Keeping your website’s software up to date is important. If you neglect to do that, you open your website up to being compromised. No software is secure. Anything can be hacked. Once an exploit is known and the patch or update is not applied, you have a much greater chance of being hacked or compromised.
Updating Your Website is Like Updating Your Computer – But Times 1000!
It’s kind of like getting software updates to your computer… no wait, it’s exactly the same thing. There’s software running on your website and your website is accessible to basically anyone and everyone.
Here’s a scenario to think about… it would kind of like taking your desktop computer, putting it in on a table in a busy shopping mall for a day and letting anyone there do anything they want to it. By the end of the day, it would be so messed up, you could hardly use it.

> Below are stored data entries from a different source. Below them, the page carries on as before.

Lemma abs_apply_ok used a e : edit_ok e -> edit_pairs e ⊆ used -> abs_ok used a -> abs_ok used (abs_apply a e).
Proof.
  intros He Hp Ha i n x [Hx|(p & Hpin & -> & -> & ->)]%abs_at_apply; [by apply Ha|]. pose proof (ok_files _ He) as Hf. rewrite Forall_forall in Hf.
  destruct (Hf p Hpin) as [Hl (_ & Hn & Hs & H1 & H2)]. split; [|done]. unfold level_ok in Hl. rewrite Z2Nat.id by lia. apply Hp.
  by apply (list_elem_of_fmap_2 file_pair _ p).
Qed.

Lemma abs_ok_mono used used' a : used ⊆ used' -> abs_ok used a -> abs_ok used' a.
Proof. intros Hs Ha i n x Hx. destruct (Ha i n x Hx) as [H1 H2]. split; [by apply Hs|done]. Qed.

Lemma history_abs_ok cmp edits used a : history cmp edits used a -> abs_ok used a.
Proof.
  intros [Hok _ _ _ Hu <- _]. revert Hu. assert (abs_ok used abs_empty) as H0 by apply abs_empty_ok. revert H0. generalize abs_empty. induction Hok as [|e edits He _ IH]; intros b Hb Hu; [done|].
  cbn [foldl]. apply IH; [|set_solver]. apply abs_apply_ok; [done|set_solver|done].
Qed.

(** All files added under different pairs are there. *)
Lemma abs_at_adds_in a l p : NoDup (file_pair <$> l) -> Forall (fun p => level_ok p.1) l -> length a = Z.to_nat config.kNumLevels -> p ∈ l ->
  abs_at (foldl abs_add a l) (Z.to_nat p.1) (number p.2) = Some (meta_info p.2).
Proof.
  revert a. induction l as [|q l IH]; intros a Hnd Hl Hlen Hp; [by apply not_elem_of_nil in Hp|]. rewrite fmap_cons in Hnd. apply NoDup_cons in Hnd as [Hq Hnd].
  apply Forall_cons in Hl as [Hql Hl]. cbn [foldl]. assert (length (abs_add a q) = Z.to_nat config.kNumLevels) as Hlen' by (unfold abs_add; by rewrite length_alter).
  destruct (decide (p ∈ l)) as [Hpl|Hpl]; [by apply IH|]. apply elem_of_cons in Hp as [->|]; [|done].
  assert (forall l' b, (forall r, r ∈ l' -> file_pair r ≠ file_pair q) -> Forall (fun p => level_ok p.1) l' -> abs_at b (Z.to_nat q.1) (number q.2) = Some (meta_info q.2) ->
    abs_at (foldl abs_add b l') (Z.to_nat q.1) (number q.2) = Some (meta_info q.2)) as Hkeep.
  { induction l' as [|r l' IH']; intros b Hne Hlev Hb; [done|]. cbn [foldl]. apply Forall_cons in Hlev as [Hr Hlev]. apply IH'; [intros; apply Hne; by right|done|].
    unfold abs_add. rewrite abs_at_alter. destruct (decide _) as [He|He]; [|done]. unfold abs_at in Hb. rewrite He in Hb |- *. destruct (b !! Z.to_nat r.1) as [m|]; [|done].
    simpl in *. rewrite lookup_insert_ne; [done|]. intros Hn. apply (Hne r); [by left|]. unfold file_pair. f_equal; [|done]. unfold level_ok in *. lia. }
  apply Hkeep; [|done|].
  - intros r Hr Heq. apply Hq. rewrite <- Heq. by apply list_elem_of_fmap_2.
  - unfold abs_add. rewrite abs_at_alter, decide_True by done. unfold level_ok in Hql. destruct (lookup_lt_is_Some_2 a (Z.to_nat q.1)) as [m ->]; [lia|]. simpl. apply lookup_insert_eq.
Qed.

(** ** The snapshot of a version *)

Definition file_meta (f : FilePtr) : FileMetaData := new_FileMetaData (f_number f) (f_file_size f) (f_smallest f) (f_largest f).

Fixpoint snapshot_list (level : Z) (levels : list (list FilePtr)) : list (Z * FileMetaData) :=
  match levels with
  | [] => []
  | fs :: levels => ((fun f => (level, file_meta f)) <$> fs) ++ snapshot_list (level + 1) levels
  end.

Fixpoint pointer_list (level : Z) (pointers : list bytes) : list (Z * InternalKey) :=
  match pointers with
  | [] => []
  | p :: pointers => (if zlen p =? 0 then [] else [(level, DecodeFrom p)]) ++ pointer_list (level + 1) pointers
  end.

Lemma snapshot_files_list level files e :
  snapshot_files level files e = set_containers (compact_pointers_ e) (deleted_files_ e) (new_files_ e ++ ((fun f => (level, file_meta f)) <$> files)) e.
Proof.
  revert e. induction files as [|f files IH]; intros e; cbn [snapshot_files]; [by rewrite app_nil_r; destruct e|].
  rewrite IH. unfold AddFile, push_file. cbn. rewrite <- app_assoc. done.
Qed.

Lemma snapshot_levels_list level levels e :
  snapshot_levels level levels e = set_containers (compact_pointers_ e) (deleted_files_ e) (new_files_ e ++ snapshot_list level levels) e.
Proof.
  revert level e. induction levels as [|fs levels IH]; intros level e; cbn [snapshot_levels snapshot_list]; [by rewrite app_nil_r; destruct e|].
  rewrite IH, snapshot_files_list. cbn. by rewrite app_assoc.
Qed.

Lemma snapshot_pointers_list level pointers e :
  snapshot_pointers level pointers e = set_containers (compact_pointers_ e ++ pointer_list level pointers) (deleted_files_ e) (new_files_ e) e.
Proof.
  revert level e. induction pointers as [|p pointers IH]; intros level e; cbn [snapshot_pointers pointer_list]; [by rewrite app_nil_r; destruct e|].
  rewrite IH. destruct (zlen p =? 0); [done|]. unfold SetCompactPointer. cbn. by rewrite <- app_assoc.
Qed.

Lemma elem_snapshot_list level levels p :
  p ∈ snapshot_list level levels <-> exists i fs f, levels !! i = Some fs /\ f ∈ fs /\ p = (level + Z.of_nat i, file_meta f).
Proof.
  revert level. induction levels as [|fs levels IH]; intros level; cbn [snapshot_list].
  { split; [by intros ?%not_elem_of_nil|]. by intros (i & fs & f & Hi & _). }
  rewrite elem_of_app, list_elem_of_fmap, IH. split.
  - intros [(f & -> & Hf)|(i & fs' & f & Hi & Hf & ->)].
    + exists 0%nat, fs, f. split; [done|]. split; [done|]. f_equal. lia.
    + exists (S i), fs', f. split; [done|]. split; [done|]. f_equal. lia.
  - intros ([|i] & fs' & f & Hi & Hf & ->); simpl in Hi.
    + injection Hi as ->. left. exists f. split; [f_equal; lia|done].
    + right. exists i, fs', f. split; [done|]. split; [done|]. f_equal. lia.
Qed.

Lemma snapshot_list_nodup level levels : Forall (fun fs => NoDup (numbers fs)) levels -> NoDup (file_pair <$> snapshot_list level levels).
Proof.
  intros Hn. revert level. induction Hn as [|fs levels Hfs _ IH]; intros level; cbn [snapshot_list]; [constructor|].
  rewrite fmap_app. apply NoDup_app. split; [|split; [|apply IH]].
  - rewrite <- list_fmap_compose. unfold numbers in Hfs. clear -Hfs. induction fs as [|f fs IH]; [constructor|]. rewrite fmap_cons in *. apply NoDup_cons in Hfs as [Hf Hfs].
    apply NoDup_cons. split; [|by apply IH]. intros Hin. apply Hf. apply list_elem_of_fmap in Hin as (g & [= Hg] & Hgin). rewrite Hg. by apply list_elem_of_fmap_2.
  - intros q Hq Hq'. apply list_elem_of_fmap in Hq as (p & -> & Hp). apply list_elem_of_fmap in Hp as (f & -> & _).
    apply list_elem_of_fmap in Hq' as (p & Heq & Hp). apply elem_snapshot_list in Hp as (i & gs & g & _ & _ & ->). injection Heq as Heq _. lia.
Qed.

Lemma pointer_list_ok level pointers :
  0 <= level -> level + zlen pointers <= config.kNumLevels -> Forall (fun p => zlen p < 2 ^ 32) pointers ->
  Forall (fun p => level_ok p.1 /\ key_ok p.2) (pointer_list level pointers).
Proof.
  intros Hl Hlen Hp. revert level Hl Hlen. induction Hp as [|p pointers Hp _ IH]; intros level Hl Hlen; cbn [pointer_list]; [constructor|].
  rewrite zlen_cons in Hlen. pose proof (zlen_nonneg pointers). apply Forall_app. split; [|apply IH; lia]. destruct (Z.eqb_spec (zlen p) 0); [constructor|].
  constructor; [|constructor]. split; [unfold level_ok; simpl; lia|]. unfold key_ok, DecodeFrom. simpl. pose proof (zlen_nonneg p). lia.
Qed.

(** A snapshot leads to the version it was taken of. *)
Lemma snapshot_history {FH : Type} (vs : VersionSet FH) v used a :
  levels_wf (files_ v) -> denotes_levels (files_ v) a -> abs_ok used a -> levels_disjoint a ->
  length (compact_pointer_ vs) = Z.to_nat config.kNumLevels -> Forall (fun p => zlen p < 2 ^ 32) (compact_pointer_ vs) ->
  zlen (vs_comparator vs) < 2 ^ 32 ->
  history (vs_comparator vs) [snapshot_edit vs v] used a.
Proof.
  intros Hlw Hd Ha Hdis Hpl Hps Hcmp. unfold snapshot_edit. rewrite snapshot_levels_list, snapshot_pointers_list. cbn.
  set (files := snapshot_list 0 (files_ v)). set (ptrs := pointer_list 0 (compact_pointer_ vs)).
  assert (Forall (fun p => level_ok p.1 /\ key_ok p.2) ptrs) as Hptr.
  { apply pointer_list_ok; [lia| |done]. unfold zlen. rewrite Hpl. done. }
  assert (forall p, p ∈ files -> exists i fs f, files_ v !! i = Some fs /\ f ∈ fs /\ p = (Z.of_nat i, file_meta f) /\ file_info_ok used i (f_number f) (info f) /\
    file_wf f /\ (i < 7)%nat /\ abs_at a i (f_number f) = Some (info f)) as Hfiles.
  { intros p Hp. apply elem_snapshot_list in Hp as (i & gs & f & Hi & Hf & ->). exists i, gs, f. split; [done|]. split; [done|]. split; [done|].
    destruct (Forall2_lookup_l _ _ _ _ _ Hd Hi) as (m & Hm & Hden). assert (abs_at a i (f_number f) = Some (info f)) as Hat.
    { unfold abs_at. rewrite Hm. simpl. apply Hden. by exists f. }
    split; [by apply Ha|]. split; [|split; [|done]].
    - pose proof (lv_files _ Hlw) as Hw. pose proof (Forall_lookup_1 _ _ _ _ Hw Hi) as Hw'. rewrite Forall_forall in Hw'. by apply Hw'.
    - apply lookup_lt_Some in Hi. rewrite (lv_length _ Hlw) in Hi. exact Hi. }
  assert (NoDup (file_pair <$> files)) as Hnd by (apply snapshot_list_nodup, (lv_numbers _ Hlw)).
  assert (file_pair <$> files ⊆ used) as Hused.
  { intros q Hq. apply list_elem_of_fmap in Hq as (p & -> & Hp). destruct (Hfiles p Hp) as (i & gs & f & _ & _ & -> & (Hu & _) & _). exact Hu. }
  split.
  - constructor; [|constructor]. split; cbn; try done; try (unfold field_ok, num_ok; split; [lia|done]); try constructor.
    apply Forall_forall. intros p Hp. destruct (Hfiles p Hp) as (i & gs & f & _ & _ & -> & (_ & H1 & H2 & H3 & H4) & _ & Hi & _).
    split; [unfold level_ok, config.kNumLevels; simpl; lia|]. split; [done|]. done.
  - constructor; [|constructor]. split; cbn; [|constructor|].
    + eapply Forall_impl; [exact Hptr|]. intros p [H1 H2]. split; [done|]. unfold key_ok in H2. lia.
    + apply Forall_forall. intros p Hp. destruct (Hfiles p Hp) as (i & gs & f & _ & _ & -> & _ & Hw & Hi & _).
      split; [unfold level_ok, config.kNumLevels; simpl; lia|]. exact Hw.
  - constructor; [|constructor]. by intros _.
  - cbn. rewrite app_nil_r. exact Hnd.
  - cbn. rewrite app_nil_r. exact Hused.
  - cbn [foldl]. apply abs_eq.
    { rewrite abs_length. unfold abs_empty. rewrite length_replicate, <- (lv_length _ Hlw). by apply Forall2_length in Hd. }
    intros i n. destruct (abs_at a i n) as [x|] eqn:Ex.
    + unfold abs_at in Ex. destruct (a !! i) as [m|] eqn:Em; [|done]. simpl in Ex. destruct (Forall2_lookup_r _ _ _ _ _ Hd Em) as (gs & Hgs & Hden).
      destruct (proj1 (Hden n x) Ex) as (f & Hf & Hfn & Hfx). rewrite <- Hfn, <- Hfx. assert ((Z.of_nat i, file_meta f) ∈ files) as Hin by (apply elem_snapshot_list; exists i, gs, f; done).
      pose proof (abs_at_adds_in abs_empty files (Z.of_nat i, file_meta f) Hnd) as Hat. cbn [fst snd] in Hat. rewrite Nat2Z.id in Hat. apply Hat; [|done|done].
      apply Forall_forall. intros p Hp. destruct (Hfiles p Hp) as (j & ? & ? & _ & _ & -> & _ & _ & Hj & _). unfold level_ok, config.kNumLevels. simpl. lia.
    + apply eq_None_not_Some. intros [x Hx]. apply abs_at_apply in Hx as [Hx|(p & Hp & -> & -> & ->)].
      * by destruct (abs_empty_ok [] i n x Hx) as [Hbad%not_elem_of_nil _].
      * destruct (Hfiles p Hp) as (j & gs & f & _ & _ & -> & _ & _ & _ & Hat). cbn in Ex. rewrite Nat2Z.id in Ex. congruence.
  - done.
Qed.
End Abstract.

Your website is that scenario times a thousand! The public access is a huge reason to keep everything up to date. Everyone in the world has access to your website and it’s the first impression of your business – something you want and need to protect.
Open Source Software
What’s really popular and smart to use now is Open Source Software. It’s free software (or low cost) that many developers have worked on. Some of it is junk but a lot of it isn’t – it’s good software that has evolved and has had a lot of people working on it over a long period of time.
The downside to Open Source Software is that you have to keep up with the updates – but that’s the same with any software… so what’s the difference? Actually, the downside is that you might not have the support you need as if you were paying for it. Updates come out but sometimes not as quickly. That’s even more reason to apply those updates as soon as they are available.
The great thing about Open Source Software is that it’s free or low cost. Instead of your website developer creating and coding all the software you need from scratch, they can see what is available and then test it and use it with a few modifications.
Fixing Open Source Software
Sometimes people forget that Open Source Software is free. Here’s an email I just sent off to a client. The scenario is that they have a video gallery running on their website. It uses videos from YouTube. What happened is that YouTube changed the way they do things (their API) and then this software broke. We applied a patch but it didn’t completely fix the problem and she was wondering why we were charging time for that work:
Upgrading software to the latest version and then testing it does take time. We have to try that even if it doesn’t lead to a problem being solved. In fact, it’s a part of owning a website and it’s just like upgrading your computer’s operating system (like Windows). When we do this work, like I said, we have to test it and make sure everything else still works. Also, kind of like a doctor, we have to take time and diagnose the issue – some issues are easier than others.
Also, from looking at this ticket, it looks like the software had to be upgraded because Google/YouTube made a change. That’s not something we have control over.
The nice thing about Open Source Software is that it’s low cost or free. You’re not paying for us to develop everything you need from scratch. Sometimes tweaks and adjustments need to be made (along with patches and upgrades to stay secure) but overall, Open Source Software has a definite cost savings.
I hope this explained things a bit better for you. One thing we strive to get better at is explaining all that we do and all the value we provide so that our clients understand all that goes into creating and then keeping their website working well.
I think this answer is fair. If a problem happens with a website, right off the bat, we might not know what to fix. We have to diagnose the issue first. Once we know what the cause is, we can fix it. Diagnosis takes time to do as the cause of something could be a myriad of things. It’s like searching for a needle in a haystack sometimes.
What we do is try to quote or estimate what it might take to diagnose and fix an issue. Like I said to her, we sometimes don’t do the best job explaining all that we did with a certain issue. It’s just not our nature to toot our own horn but we realize that we have to do a bit more of it so that our clients understand the time they’re being charged for work.